Designing your Perfect Campaign Story

This post is the third in a series designed to teach the fundamentals of email marketing for nonprofits. These posts are based on the Effective Email Engagement for Nonprofits: The definitive guide to better nonprofit email marketing. Each post focuses on an element of conducting an email marketing campaign, from crafting email to measuring recipient responses and adjusting your email approach accordingly.

CAPITAL CAMPAIGN: A pre-determined period of fundraising activity to raise a goal amount of money, which will fund a specific purpose or project.

Capital campaigns can last anywhere from a few months to a few years, depending on the size of the goal (and the project), and how long your development team can maintain that level of activity.

Every great capital campaign starts with a great idea—a project the community can support and get behind. It’s the heart and soul of a successful campaign. (There won’t be anything to write about in your campaign emails if the soul of your project is missing!)

First, distill what the campaign’s really about.

You should already know heading into a capital campaign what it is that you want to fund—what specific project, item, or idea that now stands at the crux of your mission.

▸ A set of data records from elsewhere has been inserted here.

(** What a call leaves of the table. *)
Lemma open_spec p s (t : native) : owns t -> let '(r, t') := tr_open (DnsTransport:=transport) p s t in
  owns t' /\ (if bool_decide (io_st r = DNS_IO_OK) then io_handle r <> -1 /\ dom (nd_owned t') = {[io_handle r]} ∪ dom (nd_owned t)
              else nd_owned t' = nd_owned t).
Proof.
  intros [Ht Hh Hl]. cbn [tr_open NativeDnsTransport.transport]. unfold NativeDnsTransport.open_, NativeDnsTransport.platform at 1.
  pose proof (start_law live Hlaw p (sv_address s) (str_of_int (sv_port s)) (fst (nd_world t))) as Hs.
  match goal with |- context [match p with UDP => ?a | TCP => ?b end (nd_world t)] =>
    replace (match p with UDP => a | TCP => b end (nd_world t))
      with (plainly (connect_start p (sv_address s) (str_of_int (sv_port s))) (nd_world t)) by (by destruct p) end.
  unfold plainly. destruct (connect_start _ _ _ _) as [[outcome fd] w']. cbv zeta. cbn [fst snd] in *.
  destruct (Z.ltb_spec fd 0) as [Hfd|Hfd]; cbn [orb].
  { zdec. split; [|done]. split; cbn; [by rewrite Hs|done|done]. }
  destruct Hs as [Hfresh Hs]. destruct (negb _).
  - assert ((fd >=? 0) = true) as -> by lia. unfold NativeDnsTransport.platform. cbn [pf_close watched nd_world].
    unfold touch. cbn [fst snd]. pose proof (close_law live Hlaw fd w') as Hc. destruct (pf_close fd w') as [a w'']. cbn in Hc |- *.
    split; [|done]. split; cbn; [rewrite Ht, Hc, Hs; set_solver|done|]. apply Forall_app. split; [done|]. apply Forall_singleton, bool_decide_eq_true.
    rewrite Hs. set_solver.
  - cbn. split; [|split; [lia|apply dom_insert_L]]. split; cbn; [by rewrite dom_insert_L, Ht, Hs| |done].
    intros h. rewrite dom_insert_L. intros [->%elem_of_singleton|?]%elem_of_union; [done|by apply Hh].
Qed.
Lemma connect_spec h s (t : native) : owns t -> let '(_, t') := tr_connect (DnsTransport:=transport) h s t in
  owns t' /\ dom (nd_owned t') = dom (nd_owned t).
Proof.
  intros Ho. cbn [tr_connect NativeDnsTransport.transport]. unfold NativeDnsTransport.connect.
  destruct (nd_owned t !! h) as [o|] eqn:E; [|done]. destruct (negb _); [done|]. destruct (pv_connect o =? _); [done|].
  assert (h ∈ dom (nd_owned t)) as Hin by (by eapply elem_of_dom_2).
  pose proof (touch_spec h (pf_connect_observe h 0) t Ho (connect_law live Hlaw h 0) Hin) as Hs.
  cbn [pf_connect_observe watched]. destruct (NativeDnsTransport.platform _ t) as [outcome t1]. destruct Hs as [[Ht Hh Hl] Hs]. cbv zeta.
  destruct (bool_decide _); [|split; [done|by rewrite Hs]].
  cbn [fst snd nd_owned]. assert (forall x, dom (<[h:=x]> (nd_owned t1)) = dom (nd_owned t)) as Hd by (intros x; rewrite dom_insert_L, Hs; set_solver).
  rewrite Hd. split; [|done]. rewrite Hs in Ht, Hh. split; cbn [nd_owned nd_world]; [by rewrite Hd|intros h' Hh'; apply Hh; by rewrite Hd in Hh'|done].
Qed.
Lemma send_spec h data i (t : native) : owns t -> let '(_, t') := tr_send (DnsTransport:=transport) h data i t in
  owns t' /\ dom (nd_owned t') = dom (nd_owned t).
Proof.
  intros Ho. cbn [tr_send NativeDnsTransport.transport]. unfold NativeDnsTransport.send.
  destruct (NativeDnsTransport.connected h t) as [o|] eqn:E; [|done]. destruct (_ || _); [done|].
  pose proof (touch_spec h _ t Ho (write_law live Hlaw h (from data i) (len data - i) 0) (connected_owned _ _ _ E)) as Hs.
  cbn [pf_write_observe watched]. destruct (NativeDnsTransport.platform _ t) as [[outcome count] t1]. destruct Hs as [Hs ->]. done.
Qed.
Lemma native_receive_spec h n (t : native) : owns t -> let '(_, t') := tr_receive (DnsTransport:=transport) h n t in
  owns t' /\ dom (nd_owned t') = dom (nd_owned t).
Proof.
  intros Ho. cbn [tr_receive NativeDnsTransport.transport]. unfold NativeDnsTransport.receive.
  destruct (NativeDnsTransport.connected h t) as [o|] eqn:E; [|done]. destruct (n <=? 0); [done|].
  pose proof (touch_spec h _ t Ho (read_law live Hlaw h (NativeDnsTransport.receive_capacity (pv_protocol o) n) 0) (connected_owned _ _ _ E)) as Hs.
  cbn [pf_read_observe watched]. destruct (NativeDnsTransport.platform _ t) as [[[outcome count] storage] t1]. destruct Hs as [Hs ->]. done.
Qed.
Lemma native_close_spec h (t : native) : owns t -> let t' := tr_close (DnsTransport:=transport) h t in
  owns t' /\ dom (nd_owned t') = (dom (nd_owned t) ∖ {[h]}).
Proof.
  intros [Ht Hh Hl]. cbn [tr_close NativeDnsTransport.transport]. unfold NativeDnsTransport.close. cbv zeta.
  destruct (nd_owned t !! h) as [o|] eqn:E.
  - unfold NativeDnsTransport.platform. cbn [pf_close watched nd_world]. unfold touch.
    pose proof (close_law live Hlaw h (fst (nd_world t))) as Hc. destruct (pf_close h (fst (nd_world t))) as [a w']. cbn in Hc |- *.
    split; [|apply dom_delete_L]. split; cbn; [by rewrite dom_delete_L, Ht, Hc| |].
    + intros h'. rewrite dom_delete_L. intros [? _]%elem_of_difference. by apply Hh.
    + apply Forall_app. split; [done|]. apply Forall_singleton, bool_decide_eq_true. rewrite <- Ht. by eapply elem_of_dom_2.
  - split; [done|]. apply not_elem_of_dom in E. set_solver.
Qed.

But it’s not just this project, this money, or this gift. A good capital campaign is really about the mission and the message behind it.

Why are you here, working on this right now? Why is this step critical to achieving what your nonprofit’s set out to do?

TIP: There’s room to increase the fundraising goal once during your campaign, should your donor base unexpectedly surpass it; but more than once gives donors the sense of a “moving goal post,” and they’ll lose the desire and urgency to meet it.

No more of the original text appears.